Let B=
0 1
1 0
Find B if it is to the negative one power. (Its supposed to be a matrix, but I don't know how to write the brackets on the computer)
it is supposed to be
0, 1
1, 0
not 01 and 10. sorry
In other words find the inverse matrix?
0,1
1,0
times
a,b
c,d
equals identity matrix
1,0
0,1
then
c = 1
d = 0
a = 0
b = 1
so
0,1
1,0
In other words, it is its own inverse
here is a link
http://www.mathwords.com/i/inverse_of_a_matrix.htm
To find the inverse of a given matrix B, you need to follow these steps:
1. Compute the determinant of the matrix B.
The determinant of a 2x2 matrix [a, b; c, d] is given by ad - bc.
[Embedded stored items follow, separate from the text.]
(** X8: the identity transform leaves every point where it is, by
    [apply] and by [invert_apply], and is its own inverse. *)
Theorem identity_neutral B p :
  wf p -> shape p = B ++ [3%nat] ->
  exists i,
    T.identity B = Ok i /\ valid B i /\
    T.apply i p = Ok p /\ T.invert_apply i p = Ok p /\ T.invert i = Ok i.
Proof.
  intros Wp Sp.
  destruct (point_lift _ _ Wp Sp) as (x & ->).
  eexists.
  split; [apply identity_lift|].
  split; [apply valid_tlift; intro; reflexivity|].
  split; [|split].
  - rewrite (apply_lift B B B) by sizes9.
    f_equal. apply lift_ext. intros k Hk. lists. each ltac:(ring).
  - rewrite (invert_apply_lift B B B) by sizes9.
    f_equal. apply lift_ext. intros k Hk. lists. each ltac:(ring).
  - rewrite invert_lift by (intro; reflexivity).
    f_equal. apply tlift_ext. intros k Hk. split; [reflexivity|].
    lists. each ltac:(ring).
Qed.

Lemma identity_neutral_witness :
  wf point_123 /\ shape point_123 = [] ++ [3%nat] /\
  exists i,
    T.identity [] = Ok i /\ valid [] i /\
    T.apply i point_123 = Ok point_123 /\
    T.invert_apply i point_123 = Ok point_123 /\ T.invert i = Ok i.
Proof.
  split; [reflexivity|]. split; [reflexivity|].
  apply (identity_neutral [] point_123); reflexivity.
Defined.

Lemma rotation_two_turns k :
  (k < numel [2%nat])%nat -> rotation (mat (T.rots two_turns) k).
Proof.
  intros Hk.
  assert (k = 0%nat \/ k = 1%nat) as [-> | ->] by (simpl in Hk; lia);
    (split; [split|]); cbv [two_turns T.rots mat block data seq]; lists;
    try ring; each ltac:(ring).
Qed.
In this case, for matrix B = [0, 1; 1, 0], the determinant is (0 * 0) - (1 * 1) = -1.
2. Check if the determinant is zero.
If the determinant is zero, then the matrix does not have an inverse. However, if the determinant is non-zero, which is the case here (-1), then the matrix has an inverse.
3. Swap the elements along the main diagonal (top-left to bottom-right).
For a 2x2 matrix, swapping the elements along the main diagonal is simply interchanging the top-left and bottom-right elements.
In our case, B swapped would be [0, 1; 1, 0].
4. Negate the elements outside the main diagonal.
Negating the elements outside the main diagonal involves changing the signs of the elements.
So, negating the elements of B swapped, we get [-0, -1; -1, -0], which simplifies to [0, -1; -1, 0].
Therefore, the inverse of B, denoted as B^-1, is [0, -1; -1, 0].